Next time you see a graph where USA is only compared to Italy, Spain, and UK, someone is trying to manipulate you. I assume that the excuse would be like "we only included the big countries that matter", but that wouldn't really explain forgetting Germany.
I believe your list has many countries that will fare like Florida, having less industrialization and mobility the disease takes longer to ramp up.
I have come to believe that the rate of the spread of the disease is a primarily a reflection of how people live rather than what measure they take - if a dozen people live in a house with one bathroom how are they going to isolate? Germanic countries like Sweden where a more pronounced distancing was the norm even before the pandemic fare much better.
Google "waiting for bus sweden" to see what I mean. The behavior of Swedes used to be a meme.

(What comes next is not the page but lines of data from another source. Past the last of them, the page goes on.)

(** ** Settings *)
Definition with_preferences (timezone currency : string) (u : User) : User :=
  mkUser (usr_id u) (usr_status u) timezone currency (usr_locale u) (usr_consent_version u) (usr_consented_at u)
    (usr_created_at u) (usr_updated_at u) (usr_deleted_at u).
(** One round of the loop that moves enabled schedules to the new zone. *)
Definition reschedule (ev : InboundEvent) (location : Location) (done : list SummarySchedule) (p : SummarySchedule) :
    Go (list SummarySchedule) :=
  if negb (sch_enabled p) then ret (done ++ [p])%list
  else
    let* now := clk_Now in
    let* next := of_res (NextDelivery now (Some location) (sch_frequency p) (sch_minute p)) in
    let* saved := UpsertSummarySchedule (mkSchedule (sch_id p) (sch_user p) (sch_frequency p) (sch_minute p)
        (ev_provider ev) (ev_chat ev) (sch_enabled p) next (sch_last p) (sch_created_at p) (sch_updated_at p)) in
    ret (done ++ [saved])%list.
Definition set_timezone (user : User) (ev : InboundEvent) (name : string) (preferences : list SummarySchedule) : Go unit :=
  let refuse := reply (usr_id user) ev InvalidTimezoneText ("settings-timezone-invalid:" ++ ev_message ev) in
  if String.eqb name "Local" then refuse
  else
    match LoadLocation name with
    | None => refuse
    | Some location =>
        let current := with_preferences (location_name name) (usr_default_currency user) user in
        UpdateUserPreferences (usr_id user) (usr_timezone current) (usr_default_currency current) ;;;
        let* preferences := for_each preferences (reschedule ev location) [] in
        reply (usr_id user) ev (SettingsUpdatedText "múi giờ" (usr_timezone current) current preferences)
          ("settings-timezone:" ++ ev_message ev)
    end.
Definition set_currency (user : User) (ev : InboundEvent) (text : string) (preferences : list SummarySchedule) : Go unit :=
  let currency := ToUpper (TrimSpace text) in
  if negb (validCurrencyCode currency)
  then reply (usr_id user) ev InvalidCurrencyText ("settings-currency-invalid:" ++ ev_message ev)
  else
    let current := with_preferences (usr_timezone user) currency user in
    UpdateUserPreferences (usr_id user) (usr_timezone current) (usr_default_currency current) ;;;
    reply (usr_id user) ev (SettingsUpdatedText "tiền tệ mặc định" currency current preferences) ("settings-currency:" ++ ev_message ev).
Definition settings (user : User) (ev : InboundEvent) (intent : Intent) : Go unit :=
  let* preferences := ListSummarySchedules (usr_id user) in
  match Settings intent with
  | SettingsShow => reply (usr_id user) ev (SettingsText user preferences) ("settings-show:" ++ ev_message ev)
  | SettingsSetTimezone => set_timezone user ev (Timezone intent) preferences
  | SettingsSetCurrency => set_currency user ev (DefaultCurrency intent) preferences
  | _ => reply (usr_id user) ev SettingsInvalidText ("settings-invalid:" ++ ev_message ev)
  end.

(** ** recent *)
Definition recent_line (l : Location) (done : list RecentLine) (t : Transaction) : Go (list RecentLine) :=
  let label := if bool_decide (tx_type t = TxExpense) then "" else TypeLabel (tx_type t) in
  let merchant := if String.eqb (tx_merchant_name t) "" then tx_description t else tx_merchant_name t in
  let* category := categoryName (tx_category t) in
  ret (done ++ [mkRecent (DateVN (tx_occurred_at t) l) (Money (tx_amount t) (tx_currency t)) merchant category label])%list.
Definition recent (user : User) (ev : InboundEvent) (pm : uuid) : Go unit :=
  let* txs := ListRecentTransactions (usr_id user) 10 in
  if bool_decide (txs = []) then reply (usr_id user) ev NoRecentText ("cmd:" ++ uuid_text pm)
  else
    let* lines := for_each txs (recent_line (user_Location user)) [] in
    reply (usr_id user) ev (RecentText lines) ("cmd:" ++ uuid_text pm).

(** ** export

    A file operation either happens or returns an error, in which case it may
    have happened; [w_exports] keeps the names in each user's directory. *)
Definition file_op (what : string) (f : gmap string (list string) -> gmap string (list string)) : Go unit := fun w =>
  match fault (w_tick w) with
  | Some flt => (Fail (E CodeInternal what (Some (Driver (flt_err flt)))), tick (if flt_applied flt then set_exports (f (w_exports w)) w else w))
  | None => (Ok tt, tick (set_exports (f (w_exports w)) w))
  end.
Definition mkdir (dir : string) (x : gmap string (list string)) : gmap string (list string) :=
  match x !! dir with Some _ => x | None => <[dir := []]> x end.
Definition create_file (dir name : string) (x : gmap string (list string)) : gmap string (list string) :=
  match x !! dir with
  | Some files => if bool_decide (name ∈ files) then x else <[dir := (files ++ [name])%list]> x
  | None => x
  end.
(** Closing reports an error only when writing did not. *)
Definition and_close {A} (write : Go A) : Go A :=
  let* res := attempt write in
  let* closed := attempt may_fail in
  match res, closed with
  | Ok a, Ok _ => ret a
  | Ok _, Fail e => fail e
  | Fail e, _ => fail e
  end.
Definition export (user : User) (ev : InboundEvent) : Go unit :=
  let owner := uuid_text (usr_id user) in
  let dir := filepath_Join [DataDir cfg; "exports"; owner] in
  file_op "create export dir" (mkdir owner) ;;;
  let* now := clk_Now in
  let stamp := Format_stamp UTC now in
  let csvName := "transactions-" ++ stamp ++ ".csv" in
  let jsonName := "metadata-" ++ stamp ++ ".json" in
  file_op "create csv export" (create_file owner csvName) ;;;
  let* '(_, n) := and_close (ExportTransactionsCSV (usr_id user)) in
  file_op "create json export" (create_file owner jsonName) ;;;
  and_close (ExportMetadataJSON local (usr_id user)) ;;;
  reply (usr_id user) ev (ExportReadyText (filepath_Join [dir; csvName]) (filepath_Join [dir; jsonName]) n) ("export:" ++ ev_message ev).

(** ** Deletion requests *)
Definition requestDelete (user : User) (ev : InboundEvent) : Go unit :=
  let* now := clk_Now in
  SetPendingAction (mkPending uuid_nil (usr_id user) PendingDeleteAccount None "" (now + 15 * Minute) 0) ;;;
  reply (usr_id user) ev DeleteConfirmText ("delask:" ++ ev_message ev).

(** [deleteAccount] *)
Definition deleteAccount (userID providerMessageID : uuid) : Go Report := DeleteAccount objects (DataDir cfg) userID providerMessageID.

(** The newest recorded transaction, or the reply that there is none. *)
Definition with_latest (user : User) (ev : InboundEvent) (k : Transaction -> Go unit) : Go unit :=
  let* found := attempt (LatestConfirmedTransaction (usr_id user)) in
  match found with
  | Ok tx => k tx
  | Fail err => if IsCode err CodeNotFound then reply (usr_id user) ev NoRecentText ("cmd:" ++ ev_message ev) else fail err
  end.
Definition requestDeleteRecent (user : User) (ev : InboundEvent) : Go unit :=
  with_latest user ev (fun tx =>
    let* now := clk_Now in
    SetPendingAction (mkPending uuid_nil (usr_id user) PendingDeleteRecent (Some (tx_id tx)) "" (now + 15 * Minute) 0) ;;;
    let* category := categoryName (tx_category tx) in
    reply (usr_id user) ev (DeleteRecentConfirmText (Money (tx_amount tx) (tx_currency tx)) (tx_merchant_name tx)
      (DateVN (tx_occurred_at tx) (user_Location user)) category) ("delrecentask:" ++ ev_message ev)).

(** ** manualEntry *)
Definition card_key (tx : Transaction) : string := "card:" ++ uuid_text (tx_id tx) ++ ":v" ++ Sprintd (tx_version tx).
Definition card_of (user : User) (merchant category : string) (tx : Transaction) : string :=
  ExtractionCard (mkCard merchant (Money (tx_amount tx) (tx_currency tx)) (DateVN (tx_occurred_at tx) (user_Location user))
    (TypeLabel (tx_type tx)) category ∅).
Definition manualEntry (user : User) (ev : InboundEvent) (intent : Intent) (pm : uuid) : Go unit :=
  let description := Description intent in
  let* '(amountMinor, currency) := of_res (ParseAmount (AmountText intent) (usr_default_currency user)) in
  let* merchant := (if String.eqb description "" then ret None else let* r := ResolveMerchant description in ret r.1) in
  let* sug := SuggestCategory (usr_id user) merchant (GuessCategoryKey description) f64_0_6 in
  let '(hint, hintMatched) := TypeHint description in
  let* '(txType, typeConf, typeSource) := SuggestType (usr_id user) merchant hint hintMatched in
  let merchantName := match merchant with Some m => mer_canonical m | None => description end in
  let* now := clk_Now in
  let* id := uuid_New in
  let tx := mkTx id (usr_id user) None None txType (mer_id <$> merchant) merchantName description amountMinor currency now
              (sug_category sug) TxAwaitingConfirmation TxSourceManual "manual" None 1 now now None None in
  let* p1 := uuid_New in
  let* p2 := uuid_New in
  let* tx := CreateManualDraft (mkManual (Some tx)
    [mkPrediction p1 id "category" (sug_key sug) (sug_confidence sug) (sug_source sug) "v1" "" now;
     mkPrediction p2 id "type" (txtype_string txType) typeConf typeSource "v1" "" now]
    (Some (mkPending uuid_nil (usr_id user) PendingConfirmExtraction (Some id) "" (now + pendingTTL) 0)) (Some pm)) in
  reply (usr_id user) ev (card_of user merchantName (sug_display sug) tx) (card_key tx).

That certainly has an impact, but if you compare e.g. Sweden and Germany, Sweden has 3× more COVID-19 deaths per capita. So I suppose both the lifestyle and measures matter.
Be careful reading this graph. The x-axis is "share of total deaths, %", but these are relative measures, not absolute ones. One way for the US to match the other countries would be to intentionally kill a bunch of old people.
A better graph would be "infection fatality rate, %", grouped by age, and compared across countries.
IT IS NOW well-known that, although covid-19 can strike even the very young, older folk face the greatest risk. In hard-hit rich countries, about 60% of all deaths from the disease are among people aged 80 and over. America, however, is an exception. Data released on June 16th by the Centres for Disease Control (CDC) show that the country’s death toll skews significantly younger. There, people in their 80s account for less than half of all covid-19 deaths; people in their 40s, 50s and 60s, meanwhile, account for a significantly larger share of those who die. The median covid-19 sufferer in America is a 48-year-old; in Italy it is a 63-year-old.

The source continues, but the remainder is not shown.